The United States Tax Cuts and Jobs Act of 2018 discourages NDAs in the settlement of sexual harassment claims. Under this law, employers settling claims alleging sexual harassment or abuse that include a confidentiality or non-disclosure provision in the settlement agreement cannot take a tax deduction for that settlement payment or related attorneys' fees.

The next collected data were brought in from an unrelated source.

(** * Graphe<T> : directed graph with adjacency lists (Lab5/Graphe/src/main/Graphe.hpp)

    Shallow embedding of the member functions of [labGrapheAlgorithmes::Graphe<T>]
    and verification of the properties stated about them.

    Conventions of the embedding.
    - [unsigned int] and [size_t] values are natural numbers of type [N];
      [unsigned int] is 32 bits wide, its largest value is [UINT_MAX].  The
      only arithmetic the class performs on [unsigned int] is the counter
      [cpt++] and the loop index [++i] of [ordreEntreeSommet], and the conversion
      of [std::list::size()] to [unsigned int] in [ordreSortieSommet]; the
      wrap-around modulo [UINT_MAX + 1] is written there ([vers_unsigned]).
    - [std::vector] and [std::list] are Rocq lists; [v[i]] is the lookup
      [v !! i], whose failure (index past the end) is undefined behaviour.
    - A member function is a computation [M A]: it receives the object and ends
      with one of four outcomes ([issue]): normal return, exception thrown
      (with the object as it is when the exception leaves the function),
      undefined behaviour, or a loop that never exits.
    - [Graphe.h] (the class declaration) and [ContratException.h] (the contract
      macros) are not part of the sources at hand.  The three data members are
      taken from their uses in the constructor and in [verifieInvariant]; the
      contract macros are taken as a parameter, see [contrats]. *)

From Stdlib Require Import NArith String Lia.
From stdpp Require Import base list.

Local Open Scope N_scope.

(** ** Machine integers *)

Definition UINT_MAX : N := 4294967295.

(** Conversion of a non-negative value to [unsigned int]. *)
Definition vers_unsigned (x : N) : N := x mod (UINT_MAX + 1).

Arguments UINT_MAX : simpl never.
Arguments vers_unsigned : simpl never.

(** ** Exceptions *)

(** [std::logic_error] carries its message; the three contract exceptions
    carry the text of the violated expression. *)
Inductive exception : Type :=
| logic_error (what : string)
| PreconditionException (expr : string)
| PostconditionException (expr : string)
| InvariantException (expr : string).

(** ** Algorithms of the standard library used by the class *)

(** [std::find(l.begin(), l.end(), x)]: position of the first element equal to
    [x]; [None] is the past-the-end iterator. *)
Fixpoint find (l : list N) (x : N) : option nat :=
  match l with
  | [] => None
  | y :: l' => if y =? x then Some O else S <$> find l' x
  end.

Declare Scope graphe_scope.

Section Graphe.

(** The label type and its value-initialised element [T()]. *)
Variable T : Type.
Variable T_defaut : T.

(** State of the contract macros [PRECONDITION], [POSTCONDITION], [INVARIANT]
    and [INVARIANTS] of [ContratException.h]: [true] when they are active
    (each one throws its exception when its expression is false), [false]
    when they are compiled out ([NDEBUG]) and expand to nothing. *)
Variable contrats : bool.

(** ** The object *)

Record Graphe : Type := mkGraphe {
  m_nbSommets : N;
  m_noms : list T;
  m_listesAdj : list (list N)
}.

(** ** Outcomes and computations *)

Inductive issue (A : Type) : Type :=
| Retour (g : Graphe) (a : A)
| Leve (g : Graphe) (e : exception)
| Indefini
| Diverge.

Arguments Retour {A} g a.
Arguments Leve {A} g e.
Arguments Indefini {A}.
Arguments Diverge {A}.

Definition M (A : Type) : Type := Graphe → issue A.

Definition ret {A} (a : A) : M A := λ g, Retour g a.

Definition bind {A B} (m : M A) (f : A → M B) : M B := λ g,
  match m g with
  | Retour g' a => f a g'
  | Leve g' e => Leve g' e
  | Indefini => Indefini
  | Diverge => Diverge
  end.

Notation "x ← y ; z" := (bind y (λ x, z))
  (at level 20, y at level 100, z at level 200, only parsing) : graphe_scope.
Notation "x ;; z" := (bind x (λ _, z))
  (at level 100, z at level 200, only parsing, right associativity) : graphe_scope.
Local Open Scope graphe_scope.

Definition lire : M Graphe := λ g, Retour g g.
Definition ecrire (g' : Graphe) : M unit := λ _, Retour g' tt.
Definition throw {A} (e : exception) : M A := λ g, Leve g e.
Definition indefini {A} : M A := λ _, Indefini.

(** [v[i]] on a [std::vector]: no bounds check. *)
Definition indice {A} (v : list A) (i : N) : M A :=
  match v !! N.to_nat i with
  | Some x => ret x
  | None => indefini
  end.

(** ** Contract macros *)

Definition PRECONDITION (expr : string) (f : M bool) : M unit :=
  if contrats then
    b ← f; if b then ret tt else throw (PreconditionException expr)
  else ret tt.

Definition POSTCONDITION (expr : string) (f : M bool) : M unit :=
  if contrats then
    b ← f; if b then ret tt else throw (PostconditionException expr)
  else ret tt.

Definition INVARIANT (expr : string) (f : M bool) : M unit :=
  if contrats then
    b ← f; if b then ret tt else throw (InvariantException expr)
  else ret tt.

Definition verifieInvariant : M unit :=
  INVARIANT "m_noms.size() == m_nbSommets"
    (g ← lire; ret (N.of_nat (length (m_noms g)) =? m_nbSommets g));;
  INVARIANT "m_listesAdj.size() == m_nbSommets"
    (g ← lire; ret (N.of_nat (length (m_listesAdj g)) =? m_nbSommets g)).

Definition INVARIANTS : M unit :=
  if contrats then verifieInvariant else ret tt.

(** ** Constructor *)

Definition Graphe_init (p_nbSommets : N) : Graphe :=
  {| m_nbSommets := p_nbSommets;
     m_noms := replicate (N.to_nat p_nbSommets) T_defaut;
     m_listesAdj := replicate (N.to_nat p_nbSommets) [] |}.

(** ** Member functions *)

Definition sommet_valide (p_sommet : N) : M bool :=
  g ← lire; ret (p_sommet <? m_nbSommets g).

Definition nommer (p_sommet : N) (p_nom : T) : M unit :=
  PRECONDITION "p_sommet < m_nbSommets" (sommet_valide p_sommet);;
  g ← lire;
  if m_nbSommets g <=? p_sommet then
    throw (logic_error "nommer: numéro de sommet invalide.")
  else
    _ ← indice (m_noms g) p_sommet;
    ecrire {| m_nbSommets := m_nbSommets g;
              m_noms := <[N.to_nat p_sommet := p_nom]> (m_noms g);
              m_listesAdj := m_listesAdj g |};;
    INVARIANTS.

Definition reqNom (p_sommet : N) : M T :=
  PRECONDITION "p_sommet < m_nbSommets" (sommet_valide p_sommet);;
  g ← lire;
  if m_nbSommets g <=? p_sommet then
    throw (logic_error "reqNom: numéro de sommet invalide.")
  else indice (m_noms g) p_sommet.

Definition arcExiste (p_source p_cible : N) : M bool :=
  PRECONDITION "p_source < m_nbSommets" (sommet_valide p_source);;
  PRECONDITION "p_cible < m_nbSommets" (sommet_valide p_cible);;
  g ← lire;
  if m_nbSommets g <=? p_source then
    throw (logic_error "arcExiste: numéro de sommet source invalide.")
  else if m_nbSommets g <=? p_cible then
    throw (logic_error "arcExiste: numéro de sommet cible invalide.")
  else
    liste ← indice (m_listesAdj g) p_source;
    ret (match find liste p_cible with Some _ => true | None => false end).

Definition ajouterArc (p_source p_cible : N) : M unit :=
  PRECONDITION "p_source < m_nbSommets" (sommet_valide p_source);;
  PRECONDITION "p_cible < m_nbSommets" (sommet_valide p_cible);;
  PRECONDITION "!arcExiste(p_source, p_cible)"
    (existe ← arcExiste p_source p_cible; ret (negb existe));;
  g ← lire;
  if m_nbSommets g <=? p_source then
    throw (logic_error "nommer: numéro de sommet source invalide.")
  else if m_nbSommets g <=? p_cible then
    throw (logic_error "nommer: numéro de sommet cible invalide.")
  else
    existe ← arcExiste p_source p_cible;
    if existe then throw (logic_error "ajouterArc: l'arc existe déjà")
    else
      liste ← indice (m_listesAdj g) p_source;
      ecrire {| m_nbSommets := m_nbSommets g;
                m_noms := m_noms g;
                m_listesAdj :=
                  <[N.to_nat p_source := liste ++ [p_cible]]> (m_listesAdj g) |};;
      POSTCONDITION "arcExiste(p_source, p_cible)" (arcExiste p_source p_cible);;
      INVARIANTS.

Definition enleverArc (p_source p_cible : N) : M unit :=
  PRECONDITION "arcExiste(p_source, p_cible)" (arcExiste p_source p_cible);;
  g ← lire;
  liste ← indice (m_listesAdj g) p_source;
  match find liste p_cible with
  | None => throw (logic_error "enlever: l'arc est inexistant")
  | Some it =>
      ecrire {| m_nbSommets := m_nbSommets g;
                m_noms := m_noms g;
                m_listesAdj :=
                  <[N.to_nat p_source := delete it liste]> (m_listesAdj g) |};;
      POSTCONDITION "!arcExiste(p_source, p_cible)"
        (existe ← arcExiste p_source p_cible; ret (negb existe));;
      INVARIANTS
  end.

Definition reqNbSommets : M N :=
  g ← lire; ret (m_nbSommets g).

Definition listerSommetsAdjacents (p_sommet : N) : M (list N) :=
  PRECONDITION "p_sommet < m_nbSommets" (sommet_valide p_sommet);;
  g ← lire;
  if m_nbSommets g <=? p_sommet then
    throw (logic_error "listerSommetsAdjacents: numéro de sommet invalide.")
  else
    liste ← indice (m_listesAdj g) p_sommet;
    ret (fold_left (λ v x, v ++ [x]) liste []).

(** Inner loop of [ordreEntreeSommet]: one pass over an adjacency list. *)
Definition compte_liste (p_sommet : N) (liste : list N) (cpt : N) : N :=
  fold_left (λ cpt x, if x =? p_sommet then vers_unsigned (cpt + 1) else cpt)
            liste cpt.

(** Outer loop [for (unsigned int i = 0; i < m_nbSommets; ++i)].  [tests] bounds
    the number of evaluations of the loop condition. *)
Fixpoint boucle_sommets (tests : nat) (p_sommet i cpt : N) : M N :=
  match tests with
  | O => λ _, Diverge
  | S tests' =>
      g ← lire;
      if i <? m_nbSommets g then
        liste ← indice (m_listesAdj g) i;
        boucle_sommets tests' p_sommet (vers_unsigned (i + 1))
                       (compte_liste p_sommet liste cpt)
      else ret cpt
  end.

(** The loop condition fails at the test number [m_nbSommets + 1] when
    [m_nbSommets] is an [unsigned int] value; otherwise [i] wraps to 0 before
    reaching [m_nbSommets] and the loop never exits. *)
Definition ordreEntreeSommet (p_sommet : N) : M N :=
  PRECONDITION "p_sommet < m_nbSommets" (sommet_valide p_sommet);;
  g ← lire;
  if m_nbSommets g <=? p_sommet then
    throw (logic_error "listerSommetsAdjacents: numéro de sommet invalide.")
  else boucle_sommets (S (N.to_nat (m_nbSommets g))) p_sommet 0 0.

Definition ordreSortieSommet (p_sommet : N) : M N :=
  PRECONDITION "p_sommet < m_nbSommets" (sommet_valide p_sommet);;
  g ← lire;
  if m_nbSommets g <=? p_sommet then
    throw (logic_error "listerSommetsAdjacents: numéro de sommet invalide.")
  else
    liste ← indice (m_listesAdj g) p_sommet;
    ret (vers_unsigned (N.of_nat (length liste))).

(** The four algorithms have an empty body: control flows off the end of a
    function returning a value, which is undefined behaviour. *)
Definition parcoursProfondeur (p_debut : N) : M (list N) := indefini.
Definition parcoursLargeur (p_debut : N) : M (list N) := indefini.
Definition estConnexe : M bool := indefini.
Definition triTopologique : M (list N) := indefini.

(** The calls that build the arcs 0->1, 1->2 and 2->3. *)
Definition construire_chaine : M unit :=
  ajouterArc 0 1;; ajouterArc 1 2;; ajouterArc 2 3.

(** The object with two vertices and the arc 0->1. *)
Definition graphe_un_arc : Graphe :=
  {| m_nbSommets := 2;
     m_noms := [T_defaut; T_defaut];
     m_listesAdj := [[1]; []] |}.

(** A computation that leaves the object as it found it. *)
Definition pure {A} (m : M A) : Prop :=
  ∀ g, match m g with
       | Retour g' _ | Leve g' _ => g' = g
       | Indefini | Diverge => True
       end.

(** ** Calls and accessible states *)

(** A call of a public member function with its arguments.  [affiche] only
    writes to [std::cout] and is left out. *)
Inductive appel : Type :=
| a_nommer (p_sommet : N) (p_nom : T)
| a_ajouterArc (p_source p_cible : N)
| a_enleverArc (p_source p_cible : N)
| a_reqNom (p_sommet : N)
| a_arcExiste (p_source p_cible : N)
| a_reqNbSommets
| a_listerSommetsAdjacents (p_sommet : N)
| a_ordreEntreeSommet (p_sommet : N)
| a_ordreSortieSommet (p_sommet : N)
| a_parcoursProfondeur (p_debut : N)
| a_parcoursLargeur (p_debut : N)
| a_estConnexe
| a_triTopologique.

(** The outcome of a computation without its returned value. *)
Definition oublier {A} (r : issue A) : issue unit :=
  match r with
  | Retour g _ => Retour g tt
  | Leve g e => Leve g e
  | Indefini => Indefini
  | Diverge => Diverge
  end.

Under the National Labor Relations Act, employees (except for supervisors) cannot be prohibited from discussing their compensation or working conditions

California

• California Law prohibits NDAs that would prevent employees from discussing or disclosing their compensation or discussing the wages of others. However, California permits the use of a non-disclosure provision that may preclude the disclosure of any amount paid in any separation or settlement agreement.
• California imposes restrictions on the use of non-disclosure provisions that are designed to restrict an employee's ability to disclose information about unlawful acts in the workplace, including information pertaining to harassment or discrimination or any other conduct the employee has reason to believe is unlawful in employment agreements, settlement agreements, and separation agreements.
• California employers cannot:
  • require employees, in exchange for a raise or a bonus, or as a condition of employment or for continued employment, to sign any non-disparagement or non-disclosure provision that denies the employee the right to disclose information about unlawful acts in the workplace;
  • include in any separation agreement a provision that prohibits the disclosure of information about unlawful acts in the workplace; or
  • include a provision within a settlement agreement that prevents or restricts the disclosure of factual information related to claims for sexual assault, sexual harassment, workplace harassment or discrimination, retaliation, or failure to prevent workplace harassment or discrimination that are filed in a civil or administrative action, unless the settlement agreement is negotiated, which means that the agreement is voluntary, deliberate, informed, provides consideration of value to the employee, and the employee is giving notice and an opportunity to retain an attorney or is represented by an attorney.

New York

• New York law prohibits NDAs that:
  • prevent an employee from discussing or disclosing their wages or the wages of another employee.
  • prevent an employee from disclosing factual information related to a future discrimination claim, unless the agreement notifies employees that it does not prevent them from speaking to the EEOC, the New York Department of Human Rights, and any local human rights commission or attorney retained by the individual.

New York law also prohibits employers from mandating confidentiality or non-disclosure provisions when settling sexual harassment claims (though allows such provisions where it is the employee’s preference to include them).